During this 'Classical Age' massive construction projects were undertaken including the building of the Parthenon atop the Acropolis, enduring literature was written; Socrates, the fabled philosopher, was inspiring the youth of the day with his unwavering commitment to logic and truth, and the spark was lit for the birth of the modern principles of democracy. In 776 BC, the first Olympic Games were held in Athens.
This lengthy creative and prosperous period was eventually interrupted by a Persian invasion of the mainland, a war between Athens and Sparta (won by the Spartans), and the rise of Alexander the Great and the Macedonian Empire. Subsequently the Romans invaded Greece and quickly took control.
The Western Roman Empire began to fade around 300 AD, and Greece became a part of the Byzantine Empire, or the Eastern Roman Empire. Constantinople (now Istanbul, Turkey) was the capital city and Constantine I became its first Christian Emperor.
The Byzantines lasted for some nine hundred years, until Constantinople was conquered in 1204 during the Crusades. In the early 16th century the Ottoman Turks captured this capital city, and most of Greece was then under Turkish control.
The War of Independence with the Ottoman Turks began in 1821, but Greek independence was the direct result of military support from Britain, France and Russia. For on-going stability reasons, those powers and other European forces decided to install a non-Greek king, and that monarchy concept remained into the 20th century.
During WWI, Greek troops fought with the Allies but there were problems growing on the home front. In 1936 the Communist Party had widespread popular support and in that same year General Metaxas was appointed prime minister by the king and he established what would prove to be a disastrous fascist dictatorship.

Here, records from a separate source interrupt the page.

(** [mp_alloc]: a request of any size ends, with 0 or with memory that nobody
    else has, and the pool stays well-formed. *)
Lemma mem_pool_alloc_spec m pool psz chain rs bs rest req :
  0 < pool → pool_ok m pool psz chain rs bs rest → 0 ≤ req →
  ∃ v m', mp_alloc sys mp_alloc_small pool req m = Done (v, m') ∧
    if decide (req ≤ psz) then granted m m' pool psz chain rs bs rest req v
    else large_granted m pool psz chain rs bs rest m' req v.
Proof.
  intros Hpool Hok Hreq. unfold mp_alloc. case_decide as Hs; [by apply mp_alloc_small_request|].
  change (mp_alloc_ sys mp_alloc_small 2 pool req) with
    (p ← rd_pool pool;
     if decide (max p < req) then mp_alloc_large sys (mp_alloc_ sys mp_alloc_small 1) pool req
     else fuel ← node_fuel; r ← search fuel (head p) req;
          match r with Some ptr => mret ptr | None => mp_alloc_small pool req end).
  rewrite (bind_Done _ _ _ _ _ (mem_rd_pool_run _ _ _ (mem_pool_allocated _ _ _ _ _ _ _ Hok) (ok_pool _ _ _ _ _ _ _ Hok))).
  cbn [max]. rewrite decide_True by lia. by apply mp_alloc_large_run.
Qed.
(** [mp_free] of the memory of a record empties the record and leaves the block
    allocated: nothing in the pool knows it any longer.  Any other pointer has
    no effect. *)
Lemma mem_pool_free_spec m pool psz chain rs bs rest ptr :
  pool_ok m pool psz chain rs bs rest →
  ∃ m', mp_free pool ptr m = Done ((), m') ∧ live m' = live m ∧ nodes m' = nodes m ∧
    (ptr ∉ bs.*1 ∧ pool_ok m' pool psz chain rs bs rest ∨
     ∃ s bs' rs', bs ≡ₚ (ptr, s) :: bs' ∧ pool_ok m' pool psz chain rs' bs' ((ptr, s) :: rest)).
Proof.
  intros Hok. unfold mp_free.
  rewrite (bind_Done _ _ _ _ _ (mem_rd_pool_run _ _ _ (mem_pool_allocated _ _ _ _ _ _ _ Hok) (ok_pool _ _ _ _ _ _ _ Hok))). cbn [large].
  unfold large_fuel. rewrite gets_bind.
  assert (Hbs : ∀ b, b ∈ bs → b.1 ≠ 0 ∧ b.1 ∈ rs.*2).
  { intros b Hb. assert (b.1 ∈ bs.*1) as Hin by (by apply list_elem_of_fmap_2).
    rewrite <-(ok_allocs _ _ _ _ _ _ _ Hok), list_elem_of_filter in Hin. done. }
  destruct (mem_free_large_run m pool psz chain rs bs rest Hok ptr (S (size (larges m))) [] rs) as [[Hno Hrun]|(rs1 & l & rs2 & Hrs & Hrun)].
  - done.
  - pose proof (recorded_size _ _ _ (ok_records _ _ _ _ _ _ _ Hok) (ok_recorded _ _ _ _ _ _ _ Hok)). lia.
  - cbn. by intros ?%elem_of_nil.
  - exists m. split; [exact Hrun|]. split; [done|]. split; [done|]. left. split; [|done].
    intros (b & -> & Hb)%list_elem_of_fmap. by apply Hno, Hbs.
  - eexists. split; [exact Hrun|]. split; [done|]. split; [done|]. subst rs. destruct (decide (ptr = 0)) as [->|Hptr].
    + left. split; [intros (b & Hb0 & Hb)%list_elem_of_fmap; by destruct (Hbs b Hb)|].
      rewrite insert_id; [by destruct m|].
      destruct (ok_recorded _ _ _ _ _ _ _ Hok (length rs1) l 0) as [Hl _]; [by rewrite list_lookup_middle|].
      rewrite Hl, !list_lookup_fmap, lookup_app_r by lia. by replace (S (length rs1) - length rs1)%nat with 1%nat by lia.
    + right. assert (ptr ∈ bs.*1) as Hin.
      { rewrite <-(ok_allocs _ _ _ _ _ _ _ Hok), list_elem_of_filter. split; [done|]. rewrite fmap_app. apply elem_of_app. right. by left. }
      apply list_elem_of_fmap in Hin as ([p s] & Hp & Hin). cbn in Hp. subst p. apply elem_of_Permutation in Hin as [bs' Hbs'].
      exists s, bs', (rs1 ++ (l, 0) :: rs2). split; [done|].
      apply pool_ok_forget.
      * destruct Hok. split; try done; [rewrite ok_live0, Hbs'; solve_Permutation|by rewrite ok_allocs0, Hbs'].
      * apply (PagePool.blocks_positive _ (ok_blocks _ _ _ _ _ _ _ Hok) (ptr, s)). rewrite (ok_live _ _ _ _ _ _ _ Hok), Hbs'.
        right. apply elem_of_app. right. by left.
Qed.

In World War II, Greece was first invaded by Italy and then occupied by the Nazis. After Germany's defeat by the Allied Forces, internal fighting continued in Greece between supporters of the king and Communist rebels, with Communism finally crushed in 1949.
Greece made a positive move and joined NATO in 1952, but a few years later a military dictatorship took control and it soon suspended many political liberties and forced the king to flee the country. The 1974 democratic elections and a referendum created a parliamentary republic and abolished the monarchy. In 1981 Greece joined the EU, and has never looked back.
Facts and figures
(long form) Hellenic Republic
Population 10,688,058 (2006 est.)
Capital City Athens (pop. 3,216,200) (2006 est.)
Cities (largest by population) Athens, Thessaloniki, Patra, Iraklio, Volos
Holiday (national) Independence Day, March 25
Holidays (public) here!
Independence Day March 25, 1821
Language Greek (official)
Religions Greek Orthodox
Coastline 13,676 km (includes islands)
(land) 130,800 sq km
(water) 1,140 sq km
(TOTAL) 131,940 sq km (includes islands)
Horizontal Width (max) 550 km (from the island of Corfu to the northeast border with Turkey)
Vertical Length (max) 693 km (from the Bulgarian border to the southern coastline of Crete)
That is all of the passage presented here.